Sentinel lymph nodes (SLNs) are pivotal sites for metastatic progression and key indicators of systemic tumor dissemination, with lymphatic metastasis accounting for ∼90% of cancer-related deaths. However, immunotherapy remains largely ineffective, with response rates below 20%, due to the immunosuppressive tumor microenvironment. Here, we present a protein-confined rotor strategy that leverages the supramolecular nanophotosensitizer (BCP3I@M), integrating a Toll-like receptor (TLR7/8) agonist IMDQ and macrophage membrane cloaking for precise SLN targeting. This strategy exploits the protein cavity as a molecular scaffold to constrain the intramolecular motion of the photosensitizer CP, thereby enhancing intersystem crossing efficiency and boosting ¹O₂ generation by 5.6-fold over ICG. As a result, it significantly amplifies photodynamic therapy (PDT)-induced immunogenic cell death, potentiating antigen presentation and immune activation.
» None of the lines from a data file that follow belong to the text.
(** * HASS.Agent media player entity: a model of
      [custom_components/hass_agent/media_player.py]

    The entity mirrors the state a remote agent publishes over MQTT and
    forwards player commands to it.  The class [HassAgentMediaPlayerDevice]
    is embedded method by method: attributes become the fields of a record,
    a method becomes a computation in a small monad that threads the entity,
    records the calls made to the host (MQTT publish, logger, state write) and
    propagates Python exceptions. *)

From Stdlib Require Import ZArith QArith Qround Qpower Qabs Lqa.
From Stdlib Require Import String Ascii List Bool Lia.
From Stdlib Require Import DecimalString.
Import ListNotations.

Open Scope string_scope.
Set Warnings "-register-all".

(** ** Python values

    What [json.loads] can return, which is also what the handlers store in
    the entity without looking at its type.  A [dict] is an association list
    read by its first binding for a key.  Floats are taken as the rationals
    they denote. *)

Inductive pyobj : Type :=
| PyNone
| PyBool (b : bool)
| PyInt (z : Z)
| PyFloat (q : Q)
| PyStr (s : string)
| PyList (l : list pyobj)
| PyDict (d : list (string * pyobj)).

Inductive exn : Type :=
| JSONDecodeError
| KeyError (key : string)
| TypeError
| AttributeError (attr : string)
| OverflowError
| Unresolvable.

(** How a call completes: with a value, or with a raised exception. *)
Inductive Completion (A : Type) : Type :=
| Returned (a : A)
| Raised (e : exn).
Arguments Returned {A} a.
Arguments Raised {A} e.

Module Py.

(** Truth value of an object, as [if obj:] and [or] test it. *)
Definition truthy (o : pyobj) : bool :=
  match o with
  | PyNone => false
  | PyBool b => b
  | PyInt z => negb (z =? 0)%Z
  | PyFloat q => negb (Qeq_bool q 0)
  | PyStr s => negb (String.eqb s EmptyString)
  | PyList l => match l with [] => false | _ => true end
  | PyDict d => match d with [] => false | _ => true end
  end.

(** [a or b] *)
Definition or_ (a b : pyobj) : pyobj := if truthy a then a else b.

Fixpoint lookup (d : list (string * pyobj)) (k : string) : option pyobj :=
  match d with
  | [] => None
  | (k', v) :: d' => if String.eqb k' k then Some v else lookup d' k
  end.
Comparative evaluation of two treatment paradigms─primary tumor irradiation (NIR Tum.) versus SLN-directed PDT (NIR T-SLN)─revealed the superior efficacy of the latter in suppressing metastatic dissemination and reshaping the SLN immunosuppressive microenvironment. Moreover, selective IMDQ release further promoted antigen presentation and T cell activation, synergistically reinforcing both innate and adaptive immunity. This strategy not only eradicated lung metastases but also extended survival, offering a clinically translatable approach to precision tumor immunotherapy.